(** * OrderedMultiQueue: a shallow embedding of
      cartographer/sensor/internal/ordered_multi_queue.cc

    The merger collates several time-stamped sensor queues into one
    globally ordered stream.  The embedding keeps the merger's members as
    an explicit state record, threads it through every member function,
    and turns glog CHECK failures, null dereferences and non-termination
    into explicit error results. *)

From Stdlib Require OrderedTypeEx.
From stdpp Require Import gmap strings list sorting.

Open Scope Z_scope.

(** ** Time stamps, keys, items *)

(** Modelled from the spec: common::Time is declared in common/time.h,
    which is not part of the sources at hand.  It is a totally ordered
    time point with a 64-bit signed tick count; the merger only compares
    time points and takes maxima, so it is embedded as [Z]. *)
Definition Time : Type := Z.

(** Modelled from the spec: common::Time::min(), the minimum
    representable time stamp. *)
Definition Time_min : Time := - 2 ^ 63.

(** Modelled from the spec: QueueKey is declared in the header; it is the
    pair (trajectory_id, sensor_id) ordered lexicographically. *)
Record QueueKey : Type := mkQueueKey {
  trajectory_id : Z;
  sensor_id : string
}.

#[global] Instance QueueKey_eq_dec : EqDecision QueueKey.
Proof. solve_decision. Defined.

Definition key_ltb (a b : QueueKey) : bool :=
  (trajectory_id a <? trajectory_id b) ||
  ((trajectory_id a =? trajectory_id b) &&
   String.ltb (sensor_id a) (sensor_id b)).

(** A sensor item.  The merger observes nothing but [GetTime]; the
    payload stands for the rest of the object and tells items apart. *)
Record Data : Type := mkData {
  GetTime : Time;
  payload : nat
}.

#[global] Instance Data_eq_dec : EqDecision Data.
Proof. solve_decision. Defined.

(** ** One queue of the merger

    Modelled from the spec: struct Queue of the header holds a
    common::BlockingQueue (push-back, pop-front, peek-front, size), the
    callback and the flag [finished], initially false.  The callback is
    opaque to the merger: calling it is recorded in the state's trace
    under the key of the queue it was bound to. *)
Record Queue : Type := mkQueue {
  queue : list Data;
  finished : bool
}.

Definition Queue_default : Queue := mkQueue [] false.

Definition Peek (q : Queue) : option Data := head (queue q).
Definition Size (q : Queue) : Z := Z.of_nat (length (queue q)).
Definition Push (d : Data) (q : Queue) : Queue :=
  mkQueue (queue q ++ [d]) (finished q).
(** BlockingQueue::Pop waits until the queue is non-empty: on an empty
    queue it never returns. *)
Definition Pop (q : Queue) : option (Data * Queue) :=
  match queue q with
  | [] => None
  | d :: rest => Some (d, mkQueue rest (finished q))
  end.
Definition set_finished (q : Queue) : Queue := mkQueue (queue q) true.

(** ** The std::map of queues

    [queues_] is a std::map<QueueKey, Queue>: entries are kept and
    iterated in key order.  It is embedded as an association list whose
    insertion keeps the key order. *)
Abbreviation Queues := (list (QueueKey * Queue)).

Fixpoint map_find (k : QueueKey) (qs : Queues) : option Queue :=
  match qs with
  | [] => None
  | (k', q) :: rest => if decide (k = k') then Some q else map_find k rest
  end.
(** ** Escaping comes first *)

(** C10: every record is written by [print_setting], which escapes the value
    and then remaps the escaped text.  So the rule sees the escaped text: a
    resolved prefix with a [;] that has no backslash in front of it is never
    found.  And what the rule puts in is not escaped: wherever the escaped
    value contains the resolved prefix, the given prefix stands in the
    output as it is, its [;] bare, next to the escaped rest of the value.
    The same holds for the last record. *)
Theorem C10_escape_before_remap (P G : str) :
  let esc := fun c : ascii => if Ascii.eqb c ";" then "\;" : str else [c] in
  (forall name text ending io,
      print_setting [(P, G)] name text ending io
      = (wrote io [name ++ "=" ++ Py.replace P G (flat_map esc text) ++ ending],
         inr tt))
  /\ (forall text,
        Py.contains P (flat_map esc text) = true ->
        exists a b, Py.replace P G (flat_map esc text) = a ++ G ++ b)
  /\ (forall name rest ending io,
        P <> [] -> Py.contains ";" P = false ->
        Py.contains P (flat_map esc rest) = false ->
        print_setting [(P, G)] name (P ++ rest) ending io
        = (wrote io [name ++ "=" ++ G ++ flat_map esc rest ++ ending], inr tt))
  /\ (forall x c y name text ending io,
        P = x ++ c :: ";"%char :: y -> c <> "\"%char ->
        print_setting [(P, G)] name text ending io
        = (wrote io [name ++ "=" ++ flat_map esc text ++ ending], inr tt))
  /\ (forall k v io,
        exists records,
          handler [(P, G)] k v io = (wrote io records, inr tt)
          /\ forall c, In c records ->
               exists name text,
                 c = name ++ "=" ++ Py.replace P G (flat_map esc text) ++ ";")
  /\ (forall ini real lo ut,
        remapping_rule ini real = (P, G) ->
        status (script ini real lo ut) = 0%Z ->
        last (out (script ini real lo ut)) []
        = "FPRIME_SETTINGS_FILE" ++ "=" ++ Py.replace P G (flat_map esc ini)).
Proof.
  intros esc.
  assert (Hesc : forall v, flat_map esc v = escape v).
  { intros v. symmetry. apply escape_flat_map. }
  split; [|split; [|split; [|split; [|split]]]].
  - intros. rewrite print_setting_run, Hesc. reflexivity.
  - intros text H. rewrite Hesc in *. now apply replace_present.
  - intros name rest ending io HP Hsemi Hrest.
    rewrite print_setting_run. unfold render. cbn [apply_remapping].
    rewrite Hesc in *.
    rewrite escape_app, (escape_absent P Hsemi), (replace_prefix P G _ HP Hrest).
    now rewrite <- app_assoc.
  - intros x c y name text ending io -> Hc.
    rewrite print_setting_run. unfold render. cbn [apply_remapping].
    rewrite Hesc, replace_absent; [reflexivity | now destruct x |].
    now apply bare_semicolon_absent.
  - intros k v io. exists (emitted [(P, G)] k v). split; [apply handler_run|].
    intros c Hc.
    destruct k; cbn [emitted] in Hc;
      try (destruct Hc as [<-|[]]; eexists _, _; rewrite Hesc; reflexivity).
    apply in_flat_map in Hc as (item & _ & Hc).
    unfold line_records in Hc.
    destruct (fst (Py.split1 "=" (Py.strip item))) as [|x key]; [contradiction|].
    destruct (snd (Py.split1 "=" (Py.strip item)));
      destruct Hc as [<-|[]]; eexists _, _; rewrite Hesc; reflexivity.
  - intros ini real lo ut Hrule H0.
    rewrite (script_consistent ini real lo ut (script_status_0 _ _ _ _ H0)).
    cbn [out]. rewrite last_last, Hrule, Hesc. unfold render. cbn [apply_remapping].
    now rewrite app_nil_r.
Qed.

### [TASK STATEMENT]
Using the listing above, work out the number of lines that include "every". The reply is that number alone.

### [OUTPUT FOR THIS EXERCISE]
2